[Saved data entries]

----

Definition string_prototype_names : list string :=
  ["at"; "charAt"; "charCodeAt"; "codePointAt"; "concat"; "endsWith";
   "includes"; "indexOf"; "isWellFormed"; "lastIndexOf"; "localeCompare";
   "match"; "matchAll"; "normalize"; "padEnd"; "padStart"; "repeat";
   "replace"; "replaceAll"; "search"; "slice"; "split"; "startsWith";
   "substring"; "toLocaleLowerCase"; "toLocaleUpperCase"; "toLowerCase";
   "toUpperCase"; "toWellFormed"; "trim"; "trimEnd"; "trimStart"; "substr";
   "anchor"; "big"; "blink"; "bold"; "fixed"; "fontcolor"; "fontsize";
   "italics"; "link"; "small"; "strike"; "sub"; "sup"; "trimLeft";
   "trimRight"]%string.

Definition number_prototype_names : list string :=
  ["toExponential"; "toFixed"; "toPrecision"]%string.

(** The string-keyed properties of the prototype objects of
    ECMAScript 2023; a method is written as most engines write a
    native function, and [Object.prototype.constructor] is the
    function [Object]. *)
Definition ecma2023 : Realm :=
  {| inherited := fun kd k =>
       existsb (fun name => jsstring_eqb k (str name))
         (object_prototype_names ++
          match kd with
          | KObject | KBoolean => []
          | KArray => array_prototype_names
          | KString => string_prototype_names
          | KNumber => number_prototype_names
          end);
     method_text := fun name =>
       str "function "
         ++ (if jsstring_eqb name (str "constructor") then str "Object"
             else name)
         ++ str "() { [native code] }" |}.

(* ===================================================================== *)
(** * Notions for the statements *)
(* ===================================================================== *)

Abbreviation len := (@List.length N).

(** ** The walk and the assignments *)

(** Objects and arrays: the values an assignment can change. *)
Definition is_container (v : option jsval) : bool :=
  match v with
  | Some (JArr _) | Some (JObj _) => true
  | _ => false
  end.

(** The assignment of one entry of [newValues] to an ordinary object
    of the document. *)
Definition set_entry (ps : properties jsval) (entry : jsstring * jsstring)
  : properties jsval :=
  snd (ordinary_set value_of_scalar true (fst entry) (SStr (snd entry)) ps).

Definition bracketed (s : jsstring) : jsstring := str "[" ++ s ++ str "]".

(** A key that no value of the kind inherits: reading it from a value
    that has no own property of that name gives undefined. *)
Definition plain_key {realm : Realm} (kd : kind) (k : jsstring) : bool :=
  negb (jsstring_eqb k PROTO || inherited kd k).

(** The segments of a path that is there. *)
Definition segments (path : option (list segment)) : list segment :=
  match path with Some p => p | None => [] end.

(** A string segment that holds no double quote. *)
Definition quote_free (seg : segment) : Prop :=
  match seg with
  | SegStr s => ~ In QUOTE s
  | SegNum _ => True
  end.

(** ** Rows *)

Section RowNotions.
Context {R : Type}.

(** The row with an empty key read as a row without a key. *)
Definition blank_empty_key (row : NodeRow R) : NodeRow R :=
  {| key := if truthy (key row) then key row else None;
     value := value row; type := type row; row_rest := row_rest row |}.

(** One row added to the mapping of [normalizeNodeData_spec]. *)
Definition spec_step (mapping : properties cell) (row : NodeRow R)
  : properties cell :=
  match key row with
  | Some k =>
      if is_scalar_row row then define_property k (value row) mapping
      else mapping
  | None => mapping
  end.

----

Required action: Look through the entries above; copy each line where the string "inherited" appears.

Output:
  {| inherited := fun kd k =>
  negb (jsstring_eqb k PROTO || inherited kd k).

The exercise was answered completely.